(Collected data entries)
□ □ □ □ □ □ □

(* ===== verification/VersionedArray.v ===== *)
(** Rows as arrays with a version, [value_versioned_array] of
    [src/value_versioned_array.hh] and [src/value_versioned_array.cc]: an update
    of columns that the row has room for changes the row in place, between two
    steps of its version. *)
From S2P Require Import Prelude Compiler Memory Row ValueArray.

Module RowVersion.
(** [rowversion]: a counter of 31 bits below the dirty bit. *)
Definition ctr (v : Z) : Z := Z.land v (Z.ones 31).
Definition dirty (v : Z) : bool := Z.testbit v 31.
Definition setdirty (v : Z) : Z := Z.lor v 2147483648.
Definition clear (v : Z) : Z := Z.land v 2147483647.
Definition clearandbump (v : Z) : Z := Z.land (uwrap 32 (v + 1)) 2147483647.
Definition has_changed (v x : Z) : bool := negb (ctr x =? ctr v).
End RowVersion.

Module VersionedArray.
(** [cols_] has room for [ncol_cap_] columns. *)
Record versioned_array : Type := mkRow { ts_ : Z; ver_ : Z; ncol_ : Z; ncol_cap_ : Z; cols_ : list Z }.
(** Rows by address, and the memory of their columns. *)
Record versioned : Type := mkVersioned { vrows_ : gmap Z versioned_array; mem_ : ValueArray.arrays }.

Definition sizeof_versioned_array : Z := 16.
Definition shallow_size (ncol : Z) : Z := sizeof_versioned_array + 8 * ncol.
Definition make : versioned_array := mkRow 0 0 0 0 [].
Definition make_sized_row (ncol ts : Z) : versioned_array :=
  mkRow ts 0 (swrap 16 ncol) (swrap 16 ncol) (replicate (Z.to_nat ncol) 0).

(** A row at the next address; [n] columns are allocated. *)
Definition place (r : versioned_array) (n : Z) (st : versioned) : Z * versioned :=
  let m := mem_ st in let p := ValueArray.next_ m in
  (p, mkVersioned (<[p := r]> (vrows_ st))
    (ValueArray.mkArrays (ValueArray.rows_ m) (ValueArray.strings_ m) (p + Z.max 1 (shallow_size n))
      (ValueArray.retired_ m) (ValueArray.freed_ m))).
Definition col (st : versioned) (r : versioned_array) (i : Z) : option (list Z) :=
  if uwrap 32 i <? uwrap 32 (ncol_ r) then
    c ← zlookup (cols_ r) i; if c =? 0 then Some [] else ValueArray.strings_ (mem_ st) !! c
  else Some [].

(** ** [update] *)
(** The old column is given to [deallocate_rcu], and the new one made. *)
Fixpoint assign_columns (cs : changes) (cols : list Z) (m : ValueArray.arrays) : option (list Z * ValueArray.arrays) :=
  match cs with
  | [] => Some (cols, m)
  | (idx, v) :: cs =>
      c ← zlookup cols idx;
      m ← ValueArray.deallocate_column_rcu c m;
      let '(c, m) := ValueArray.make_column v m in
      cols ← zset cols idx c; assign_columns cs cols m
  end.
(** Whether the row is a copy, for how many columns, and the row. *)
Definition update_row (r : versioned_array) (cs : changes) (ts : Z) (always_copy : bool) (m : ValueArray.arrays) :
    option (bool * Z * versioned_array * ValueArray.arrays) :=
  x ← last cs;
  let ncol := swrap 32 (fst x + 1) in
  let copy := (ncol_cap_ r <? ncol) || always_copy in
  if copy && (ncol <? ncol_ r) then None
  else
    let row := if copy then mkRow ts 0 (swrap 16 ncol) (swrap 16 ncol) (take (Z.to_nat (ncol_ r)) (cols_ r)) else r in
    let cols := take (Z.to_nat (ncol_ r)) (cols_ row) ++ replicate (Z.to_nat (ncol - ncol_ r)) 0 ++
                drop (Z.to_nat (Z.max ncol (ncol_ r))) (cols_ row) in
    let ver := if copy then ver_ row else RowVersion.setdirty (ver_ row) in
    let n := if ncol_ row <? ncol then swrap 16 ncol else ncol_ row in
    y ← assign_columns cs cols m;
    let ver := if copy then ver else RowVersion.clearandbump ver in
    Some (copy, ncol, mkRow (ts_ row) ver n (ncol_cap_ row) (fst y), snd y).
Definition update (p : Z) (cs : changes) (ts : Z) (st : versioned) : option (Z * versioned) :=
  r ← vrows_ st !! p;
  x ← update_row r cs ts false (mem_ st);
  let '(copy, ncol, r, m) := x in
  if (copy : bool) then Some (place r ncol (mkVersioned (vrows_ st) m))
  else Some (p, mkVersioned (<[p := r]> (vrows_ st)) m).
Definition create (cs : changes) (ts : Z) (st : versioned) : option (Z * versioned) :=
  x ← update_row make cs ts true (mem_ st);
  let '(_, ncol, r, m) := x in Some (place r ncol (mkVersioned (vrows_ st) m)).
Definition create1 (value : list Z) (ts : Z) (st : versioned) : option (Z * versioned) :=
  let '(c, m) := ValueArray.make_column value (mem_ st) in
  Some (place (mkRow ts 0 1 1 [c]) 1 (mkVersioned (vrows_ st) m)).

(** ** Deallocation *)
Definition deallocate (p : Z) (st : versioned) : option versioned :=
  r ← vrows_ st !! p;
  m ← ValueArray.deallocate_columns (take (Z.to_nat (ncol_ r)) (cols_ r)) (mem_ st);
  Some (mkVersioned (delete p (vrows_ st))
    (ValueArray.mkArrays (ValueArray.rows_ m) (ValueArray.strings_ m) (ValueArray.next_ m) (ValueArray.retired_ m)
      (ValueArray.freed_ m ++ [(p, shallow_size (ncol_ r))]))).
Definition deallocate_rcu (p : Z) (st : versioned) : option versioned :=
  r ← vrows_ st !! p;
  m ← ValueArray.deallocate_columns_rcu (take (Z.to_nat (ncol_ r)) (cols_ r)) (mem_ st);
  Some (mkVersioned (vrows_ st) (ValueArray.retire p (shallow_size (ncol_ r)) m)).
(** The update has retired the old columns. *)
Definition deallocate_rcu_after_update (p : Z) (cs : changes) (st : versioned) : option versioned :=
  r ← vrows_ st !! p;
  Some (mkVersioned (vrows_ st) (ValueArray.retire p (shallow_size (ncol_ r)) (mem_ st))).

(** ** [snapshot] *)
(** The row that a query copies rows to, null at first.  [None] is an access out
    of its bounds. *)
Definition snapshot (storage p : Z) (f : list Z) (st : versioned) : option (Z * versioned) :=
  r ← vrows_ st !! p;
  x ← (match vrows_ st !! storage with
       | Some s =>
           if ncol_cap_ s <? ncol_ r then
             st ← deallocate storage st; Some (place (make_sized_row (ncol_ r) (ts_ r)) (ncol_ r) st)
           else Some (storage, st)
       | None => if storage =? 0 then Some (place (make_sized_row (ncol_ r) (ts_ r)) (ncol_ r) st) else None
       end);
  let '(storage, st) := x in
  s ← vrows_ st !! storage;
  cols ← (match f with
          | [i] => c ← zlookup (cols_ r) i; zset (cols_ s) i c
          | _ => Some (take (Z.to_nat (ncol_ r)) (cols_ r) ++ drop (Z.to_nat (ncol_ r)) (cols_ s))
          end);
  Some (storage, mkVersioned (<[storage := mkRow (ts_ s) (ver_ s) (ncol_ r) (ncol_cap_ s) cols]> (vrows_ st)) (mem_ st)).

(** ** Checkpoints *)
Definition checkpoint_write (st : versioned) (r : versioned_array) : option (list (list Z)) :=
  mapM (col st r) (seqZ 0 (ncol_ r)).
Definition checkpoint_read (vs : list (list Z)) (ts : Z) (st : versioned) : Z * versioned :=
  let r := make_sized_row (zlength vs) ts in
  let '(l, m) := ValueArray.make_columns vs (mem_ st) in
  place (mkRow ts (ver_ r) (ncol_ r) (ncol_cap_ r) l) (zlength vs) (mkVersioned (vrows_ st) m).

#[global] Instance versioned_type : RowType versioned := {
  row_index := swrap 16;
  row_name := [65; 114; 114; 97; 121; 86; 101; 114; 115; 105; 111; 110];
  row_timestamp st p := ts_ <$> vrows_ st !! p;
  row_ncol st p := ncol_ <$> vrows_ st !! p;
  row_col st p i := r ← vrows_ st !! p; col st r i;
  row_update := update;
  row_create := create;
  row_create1 := create1;
  row_deallocate_rcu := deallocate_rcu;
  row_deallocate_rcu_after_update := deallocate_rcu_after_update }.
End VersionedArray.
(** Rows with a version are a row type. *)
#[global] Program Instance versioned_laws : @RowLaws versioned versioned_type := {
  rows_ok := versioned_ok;
  row_at := versioned_at;
  row_fits := versioned_fits }.
Next Obligation. intros i Hi. cbn. unfold swrap, uwrap. rewrite Z.mod_small by lia. lia. Qed.
Next Obligation. intros st p ts cols (r & Hp & Hr). cbn. rewrite Hp. cbn. by rewrite (vi_ts _ _ _ _ Hr). Qed.
Next Obligation. intros st p ts cols (r & Hp & Hr). cbn. rewrite Hp. cbn. by rewrite (vi_ncol _ _ _ _ Hr). Qed.
Next Obligation.
  intros st p ts cols i (r & Hp & Hr) Hi. cbn. rewrite Hp. cbn. unfold col.
  pose proof (vi_cap _ _ _ _ Hr). pose proof (zlength_nonneg cols).
  rewrite (vi_ncol _ _ _ _ Hr), !uwrap_id by (unfold in_u; lia).
  destruct (Z.ltb_spec i (zlength cols)); [|by rewrite zlookup_ge by lia].
  destruct (zlookup_Some cols i) as [v Hv]; [lia|]. rewrite Hv. cbn.
  rewrite zlookup_nonneg in Hv by lia. rewrite zlookup_nonneg by lia.
  destruct (Forall2_lookup_r _ _ _ _ _ (vi_cols _ _ _ _ Hr) Hv) as (c & Hc & Hcol).
  apply lookup_take_Some in Hc as [-> _]. destruct Hcol as [[-> ->]|[Hc Hs]]; [done|]. cbn.
  by replace (c =? 0) with false by (symmetry; by apply Z.eqb_neq).
Qed.
Next Obligation. intros st p ts0 cols cs ts Hok Hp Hcs Hne Hf _. by apply versioned_update. Qed.
Next Obligation.
  intros st cs ts Hok Hcs Hne Hf _. cbn.
  destruct (versioned_update_row st make 0 [] cs ts true Hok (versioned_make st) Hcs Hne Hf) as (b & n & r' & m & Hrun & Hok1 & Hex & Hr'); [done|].
  unfold create. rewrite Hrun. cbn [mbind option_bind]. assert (b = true) as ->.
  { unfold update_row in Hrun. destruct (last cs) as [x|]; [|done]. cbn [mbind option_bind] in Hrun. rewrite orb_true_r in Hrun.
    destruct (true && _); [done|]. destruct (assign_columns _ _ _) as [y|]; [|done]. by injection Hrun. }
  pose proof (versioned_place st m r' n ts _ Hok Hok1 Hex Hr') as H.
  destruct (place r' n (mkVersioned (vrows_ st) m)) as [p' st']. by exists p', st'.
Qed.
Next Obligation.
  intros st v ts Hok Hf _. cbn. unfold create1. pose proof (make_column_spec v (mem_ st) (vo_mem _ Hok)) as Hm.
  destruct (ValueArray.make_column v (mem_ st)) as [c m]. destruct Hm as (Hok1 & Hex & _ & Hc & _).
  pose proof (versioned_place st m (mkRow ts 0 1 1 [c]) 1 ts [v] Hok Hok1 Hex) as H.
  destruct (place (mkRow ts 0 1 1 [c]) 1 (mkVersioned (vrows_ st) m)) as [p' st']. exists p', st'. split; [done|]. apply H.
  split; try done. by apply Forall2_cons.
Qed.
Next Obligation.
  intros st p ts cols Hok (r & Hp & Hr). cbn. unfold deallocate_rcu. rewrite Hp. cbn [mbind option_bind].
  destruct (deallocate_columns_spec (take (Z.to_nat (ncol_ r)) (cols_ r)) (mem_ st) (vo_mem _ Hok)) as (m & Hrun & Hok1 & Hex & _).
  { rewrite (vi_ncol _ _ _ _ Hr). replace (Z.to_nat (zlength cols)) with (length cols) by (unfold zlength; lia).
    apply Forall_forall. intros c Hc%list_elem_of_lookup. destruct Hc as [i Hi].
    destruct (Forall2_lookup_l _ _ _ _ _ (vi_cols _ _ _ _ Hr) Hi) as (v & _ & Hv). by exists v. }
  rewrite Hrun. cbn [mbind option_bind]. eexists. split; [done|]. by apply versioned_retire.
Qed.
Next Obligation.
  intros st p ts cols cs Hok (r & Hp & Hr) _. cbn. unfold deallocate_rcu_after_update. rewrite Hp. cbn [mbind option_bind].
  eexists. split; [done|]. apply versioned_retire; [done|apply Hok|apply extends_refl].
Qed.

□ □ □ □ □ □ □

> Requirement: Each line above that carries the string "mkArrays" has to be returned.

> Your solution:
    (ValueArray.mkArrays (ValueArray.rows_ m) (ValueArray.strings_ m) (p + Z.max 1 (shallow_size n))
    (ValueArray.mkArrays (ValueArray.rows_ m) (ValueArray.strings_ m) (ValueArray.next_ m) (ValueArray.retired_ m)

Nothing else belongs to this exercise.